Data for this exercise ::
(* ===== verification/Workers.v ===== *)
(** * Workers: the registry of a run's web workers (src/worker_lifecycle.rs).

    A registry is a mutex-protected map from worker ids to records, a closing
    flag and two watch channels.  The operations are split at the accesses to
    the process-global counter [ACTIVE_WORKERS] that happen inside the critical
    section: [reserve] and [unregister] leave the lock held, and
    [finish_reserve] / [finish_unregister] account for the change and release
    it.  A control (isolate handle and task spawner) is an identity; stopping a
    worker is recorded in [g_stopped]. *)
From stdpp Require Import gmap.
From S2P Require Import Prelude.
Local Open Scope Z_scope.

Record worker_record := WorkerRecord {
  wr_registration : Z; wr_parent : Z; wr_control : option nat
}.

(** What the holder of the lock still has to do. *)
Inductive critical := AfterInsert (fresh : bool) | AfterRemove.

#[export] Instance critical_eq_dec : EqDecision critical.
Proof. solve_decision. Defined.

Record registry := Registry {
  g_closing : bool;
  g_workers : gmap Z worker_record;
  g_lock : option critical;
  (** the [count] channel *)
  g_count : nat;
  (** stop requests taken out of the critical section, and those delivered *)
  g_pending : list nat;
  g_stopped : list nat
}.

Definition registry_new : registry := Registry false ∅ None 0 [] [].

Definition set_workers (g : registry) (m : gmap Z worker_record) (l : option critical) : registry :=
  Registry (g_closing g) m l (g_count g) (g_pending g) (g_stopped g).

(** [reserve], up to the insertion: the registration, unless closing. *)
Definition reserve (g : registry) (worker_id parent_id registration_id : Z) : option registry :=
  if g_closing g then None
  else
    let fresh := match g_workers g !! worker_id with None => true | Some _ => false end in
    Some (set_workers g (<[worker_id := WorkerRecord registration_id parent_id None]> (g_workers g))
            (Some (AfterInsert fresh))).

(** Leaving the critical section: the counter's change and the new count. *)
Definition finish_critical (g : registry) : registry :=
  Registry (g_closing g) (g_workers g) None (size (g_workers g)) (g_pending g) (g_stopped g).
Definition finish_reserve (fresh : bool) (active : Z) (g : registry) : Z * registry :=
  (if fresh then active + 1 else active, finish_critical g).

(** Does the record of [worker_id] belong to this registration? *)
Definition registered (g : registry) (worker_id registration_id : Z) : bool :=
  is_some_and (g_workers g !! worker_id) (fun r => bool_decide (wr_registration r = registration_id)).

(** [WorkerRegistration::drop] up to the removal. *)
Definition unregister (g : registry) (worker_id registration_id : Z) : registry :=
  if registered g worker_id registration_id
  then set_workers g (delete worker_id (g_workers g)) (Some AfterRemove)
  else g.
Definition finish_unregister (active : Z) (g : registry) : Z * registry :=
  (active - 1, finish_critical g).

(** [attach]: a worker that arrives while closing is stopped at once. *)
Definition attach (g : registry) (worker_id registration_id : Z) (control : nat) : registry :=
  match g_workers g !! worker_id with
  | Some r =>
      if bool_decide (wr_registration r = registration_id) then
        Registry (g_closing g)
          (<[worker_id := WorkerRecord (wr_registration r) (wr_parent r) (Some control)]> (g_workers g))
          (g_lock g) (g_count g)
          (g_pending g ++ if g_closing g then [control] else []) (g_stopped g)
      else g
  | None => g
  end.

Definition controls (m : gmap Z worker_record) : list (Z * nat) :=
  omap (fun r => option_map (fun c => (wr_parent r, c)) (wr_control r)) ((map_to_list m).*2).

(** [sort_by_key]: a stable insertion sort by parent. *)
Fixpoint insert_by_parent (x : Z * nat) (l : list (Z * nat)) : list (Z * nat) :=
  match l with
  | [] => [x]
  | y :: l => if decide (x.1 <= y.1) then x :: y :: l else y :: insert_by_parent x l
  end.
Definition sort_by_parent (l : list (Z * nat)) : list (Z * nat) := foldr insert_by_parent [] l.

(** [close]: the controls attached so far are to be stopped, parents first. *)
Definition close (g : registry) : registry :=
  Registry true (g_workers g) (g_lock g) (g_count g)
    (g_pending g ++ (sort_by_parent (controls (g_workers g))).*2) (g_stopped g).

(** [request_stop], one of those taken out. *)
Definition request_stop (g : registry) : registry :=
  match g_pending g with
  | [] => g
  | c :: rest => Registry (g_closing g) (g_workers g) (g_lock g) (g_count g) rest (g_stopped g ++ [c])
  end.

(** What [close_and_wait] waits for. *)
Definition drained (g : registry) : bool := (g_count g =? 0)%nat.

(** ** Lemmas *)

(** A registry's contribution to [ACTIVE_WORKERS]. *)
Definition weight (g : registry) : Z :=
  Z.of_nat (size (g_workers g)) +
  match g_lock g with
  | Some (AfterInsert true) => -1
  | Some AfterRemove => 1
  | _ => 0
  end.

Record registry_inv (g : registry) : Prop := RegistryInv {
  gi_insert : forall b, g_lock g = Some (AfterInsert b) -> g_closing g = false /\ g_workers g <> ∅;
  gi_count : g_lock g = None -> g_count g = size (g_workers g);
  gi_stop : forall w r c, g_closing g = true -> g_workers g !! w = Some r -> wr_control r = Some c ->
    c ∈ g_pending g \/ c ∈ g_stopped g
}.

Lemma registry_new_inv : registry_inv registry_new.
Proof. by split. Qed.

Lemma weight_nonneg (g : registry) : registry_inv g -> 0 <= weight g.
Proof.
  intros [H _ _]; unfold weight; destruct (g_lock g) as [[[]|]|] eqn:E; try lia.
  destruct (H true eq_refl) as [_ Hne].
  destruct (size (g_workers g)) eqn:Es; [|lia]; by apply map_size_empty_inv in Es.
Qed.

Lemma weight_zero (g : registry) :
  registry_inv g -> g_closing g = true -> weight g = 0 -> g_workers g = ∅ /\ g_lock g = None.
Proof.
  intros [H _ _] Hc Hw; unfold weight in Hw; destruct (g_lock g) as [[b|]|] eqn:E.
  - destruct (H b eq_refl); congruence.
  - lia.
  - split; [|done]; apply map_size_empty_inv; lia.
Qed.

Lemma in_sorted (x : Z * nat) (l : list (Z * nat)) : x ∈ l -> x ∈ sort_by_parent l.
Proof.
  assert (forall y z l, z ∈ insert_by_parent y l <-> z = y \/ z ∈ l) as Hi.
  { intros y z; induction l0 as [|a l0 IH]; simpl; [set_solver|].
    case_decide; rewrite !elem_of_cons; [done|rewrite IH; naive_solver]. }
  induction l as [|y l IH]; [done|]; simpl; rewrite elem_of_cons, Hi; naive_solver.
Qed.

Lemma in_controls (m : gmap Z worker_record) (w : Z) (r : worker_record) (c : nat) :
  m !! w = Some r -> wr_control r = Some c -> (wr_parent r, c) ∈ controls m.
Proof.
  intros Hm Hr; unfold controls; apply list_elem_of_omap; exists r; split; [|by rewrite Hr].
  apply list_elem_of_fmap; exists (w, r); split; [done|]; by apply elem_of_map_to_list.
Qed.

(** Every operation keeps the invariant and moves the weight as the counter. *)
Lemma reserve_inv (g g' : registry) (w p i : Z) :
  registry_inv g -> g_lock g = None -> reserve g w p i = Some g' ->
  registry_inv g' /\ g_closing g' = false /\ weight g' = weight g /\
  exists fresh, g_lock g' = Some (AfterInsert fresh).
Proof.
  intros [Hi Hn Hs] Hl; unfold reserve; destruct (g_closing g) eqn:Hc; [done|]; intros [= <-].
  split_and!; simpl; try done; [split; simpl; try done| |by eexists].
  - intros b _; split; [done|apply insert_non_empty].
  - congruence.
  - unfold weight; simpl; rewrite Hl; destruct (g_workers g !! w) as [r|] eqn:Hw.
    + rewrite map_size_insert_Some by (by eexists); lia.
    + rewrite map_size_insert_None by done; lia.
Qed.

Lemma finish_reserve_inv (g : registry) (fresh : bool) (active : Z) :
  registry_inv g -> g_lock g = Some (AfterInsert fresh) ->
  let '(active', g') := finish_reserve fresh active g in
  registry_inv g' /\ g_closing g' = g_closing g /\ active' - active = weight g' - weight g.
Proof.
  intros [Hi Hn Hs] Hl; simpl; split_and!; [by split|done|].
  unfold weight; rewrite Hl; simpl; destruct fresh; lia.
Qed.

Lemma finish_unregister_inv (g : registry) (active : Z) :
  registry_inv g -> g_lock g = Some AfterRemove ->
  let '(active', g') := finish_unregister active g in
  registry_inv g' /\ g_closing g' = g_closing g /\ active' - active = weight g' - weight g.
Proof.
  intros [Hi Hn Hs] Hl; simpl; split_and!; [by split|done|].
  unfold weight; rewrite Hl; simpl; lia.
Qed.

Lemma unregister_inv (g : registry) (w i : Z) :
  registry_inv g -> g_lock g = None ->
  let g' := unregister g w i in
  registry_inv g' /\ g_closing g' = g_closing g /\ weight g' = weight g /\
  (g_workers g = ∅ -> g' = g).
Proof.
  intros [Hi Hn Hs] Hl; unfold unregister, registered.
  destruct (g_workers g !! w) as [r|] eqn:Hw; simpl; [case_bool_decide|]; try by (split_and!; [split|..]).
  split_and!; [split; simpl; try done| done| |].
  - intros w' r' c Hc Hd Hr; rewrite lookup_delete_Some in Hd; destruct Hd; by eapply Hs.
  - unfold weight; simpl; rewrite Hl, map_size_delete_Some by (by eexists).
    assert (size (g_workers g) <> 0)%nat as Hz by (intros Hz%map_size_empty_inv; rewrite Hz in Hw; done); lia.
  - intros He; rewrite He in Hw; done.
Qed.

Lemma attach_inv (g : registry) (w i : Z) (c : nat) :
  registry_inv g -> g_lock g = None ->
  let g' := attach g w i c in
  registry_inv g' /\ g_closing g' = g_closing g /\ weight g' = weight g /\ g_lock g' = None /\
  (g_workers g = ∅ -> g' = g).
Proof.
  intros [Hi Hn Hs] Hl; unfold attach.
  destruct (g_workers g !! w) as [r|] eqn:Hw; [case_bool_decide|]; try by (split_and!; [split|..]).
  assert (size (<[w:=WorkerRecord (wr_registration r) (wr_parent r) (Some c)]> (g_workers g)) = size (g_workers g)) as Hz
    by (apply map_size_insert_Some; by eexists).
  split_and!; [split; simpl| done| |done|].
  - intros b Hb; congruence.
  - intros _; by rewrite Hz, Hn.
  - intros w' r' c' Hc Hd Hr; rewrite Hc; rewrite lookup_insert_Some in Hd.
    destruct Hd as [[<- <-]|[Hne Hd]]; simpl in *; [left; simplify_eq; set_solver|].
    destruct (Hs _ _ _ Hc Hd Hr); [left; set_solver|by right].
  - unfold weight; simpl; by rewrite Hz.
  - intros He; rewrite He in Hw; done.
Qed.

Lemma close_inv (g : registry) :
  registry_inv g -> g_lock g = None -> registry_inv (close g) /\ weight (close g) = weight g.
Proof.
  intros [Hi Hn Hs] Hl; split; [split; simpl|done].
  - intros b Hb; congruence.
  - done.
  - intros w r c _ Hw Hr; left; apply elem_of_app; right.
    apply list_elem_of_fmap; exists (wr_parent r, c); split; [done|].
    by eapply in_sorted, in_controls.
Qed.

Lemma request_stop_inv (g : registry) :
  registry_inv g -> let g' := request_stop g in
  registry_inv g' /\ g_closing g' = g_closing g /\ weight g' = weight g /\ g_workers g' = g_workers g /\
  g_lock g' = g_lock g.
Proof.
  intros [Hi Hn Hs]; unfold request_stop; destruct (g_pending g) as [|x rest] eqn:Hp; simpl; split_and!; try done.
  - split; try done; by rewrite Hp.
  - split; simpl; try done; intros w r c Hc Hw Hr; destruct (Hs _ _ _ Hc Hw Hr); set_solver.
Qed.

(** ** Sequences of operations *)

(** What may be asked of a registry; operations that need the lock wait while
    it is held, and the holder finishes its critical section. *)
Inductive registry_op :=
| OpReserve (worker_id parent_id registration_id : Z)
| OpUnregister (worker_id registration_id : Z)
| OpAttach (worker_id registration_id : Z) (control : nat)
| OpClose | OpFinish | OpStop.

Definition apply_op (g : registry) (op : registry_op) : registry :=
  match g_lock g, op with
  | _, OpStop => request_stop g
  | Some (AfterInsert fresh), OpFinish => (finish_reserve fresh 0 g).2
  | Some AfterRemove, OpFinish => (finish_unregister 0 g).2
  | None, OpReserve w p i => default g (reserve g w p i)
  | None, OpUnregister w i => unregister g w i
  | None, OpAttach w i c => attach g w i c
  | None, OpClose => close g
  | _, _ => g
  end.

Lemma apply_op_inv (g : registry) (op : registry_op) :
  registry_inv g -> registry_inv (apply_op g op) /\ (g_closing g = true -> g_closing (apply_op g op) = true).
Proof.
  intros H; unfold apply_op; destruct (g_lock g) as [[fresh|]|] eqn:Hl, op as [w p i|w i|w i c| | |]; try done;
    try (destruct (request_stop_inv g H) as (H1 & -> & _); done).
  - destruct (finish_reserve_inv g fresh 0 H Hl) as (H1 & H2 & _); split; [done|]; simpl; done.
  - destruct (finish_unregister_inv g 0 H Hl) as (H1 & H2 & _); split; [done|]; simpl; done.
  - destruct (reserve g w p i) as [g'|] eqn:E; simpl; [|done].
    destruct (reserve_inv g g' w p i H Hl E) as (H1 & H2 & _); split; [done|].
    unfold reserve in E; destruct (g_closing g); [done|by intros].
  - destruct (unregister_inv g w i H Hl) as (H1 & -> & _); done.
  - destruct (attach_inv g w i c H Hl) as (H1 & -> & _); done.
  - destruct (close_inv g H Hl) as (H1 & _); by split.
Qed.

Lemma apply_ops_inv (ops : list registry_op) (g : registry) :
  registry_inv g -> registry_inv (foldl apply_op g ops) /\ (g_closing g = true -> g_closing (foldl apply_op g ops) = true).
Proof.
  revert g; induction ops as [|op ops IH]; intros g H; [done|]; simpl.
  destruct (apply_op_inv g op H) as [H1 H2], (IH _ H1) as [I1 I2]; split; [done|]; intros Hc; by apply I2, H2.
Qed.

(** C30. A registry of workers stays well formed under every sequence of its
    operations.  Outside a critical section the published count is the number of
    registered workers, so that waiting for the count to reach zero is waiting
    for the last worker.  Once closed it stays closed and refuses reservations;
    and every worker of a closed registry whose control was attached, before or
    after, is being stopped. *)
Theorem registry_well_formed (before after : list registry_op) (worker parent registration : Z) :
  let g := foldl apply_op registry_new before in
  let g' := foldl apply_op g after in
  (g_lock g = None -> g_count g = size (g_workers g) /\ (drained g = true <-> g_workers g = ∅)) /\
  (g_closing g = true -> g_closing g' = true /\ reserve g' worker parent registration = None) /\
  (forall w r c, g_closing g = true -> g_workers g !! w = Some r -> wr_control r = Some c ->
     c ∈ g_pending g \/ c ∈ g_stopped g).
Proof.
  intros g g'; destruct (apply_ops_inv before registry_new registry_new_inv) as [H _]; fold g in H.
  destruct (apply_ops_inv after g H) as [_ Hc]; fold g' in Hc; split_and!.
  - intros Hl; pose proof (gi_count g H Hl) as Hn; split; [done|]; unfold drained; rewrite Hn, Nat.eqb_eq; split.
    + apply map_size_empty_inv.
    + intros ->; apply map_size_empty.
  - intros Hcl; split; [by apply Hc|]; unfold reserve; by rewrite (Hc Hcl).
  - apply (gi_stop g H).
Qed.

What the task requires ::
Find the word "gmap" in the records, and report each line that has it.

Response area ::
From stdpp Require Import gmap.
  g_workers : gmap Z worker_record;
Definition set_workers (g : registry) (m : gmap Z worker_record) (l : option critical) : registry :=
Definition controls (m : gmap Z worker_record) : list (Z * nat) :=
Lemma in_controls (m : gmap Z worker_record) (w : Z) (r : worker_record) (c : nat) :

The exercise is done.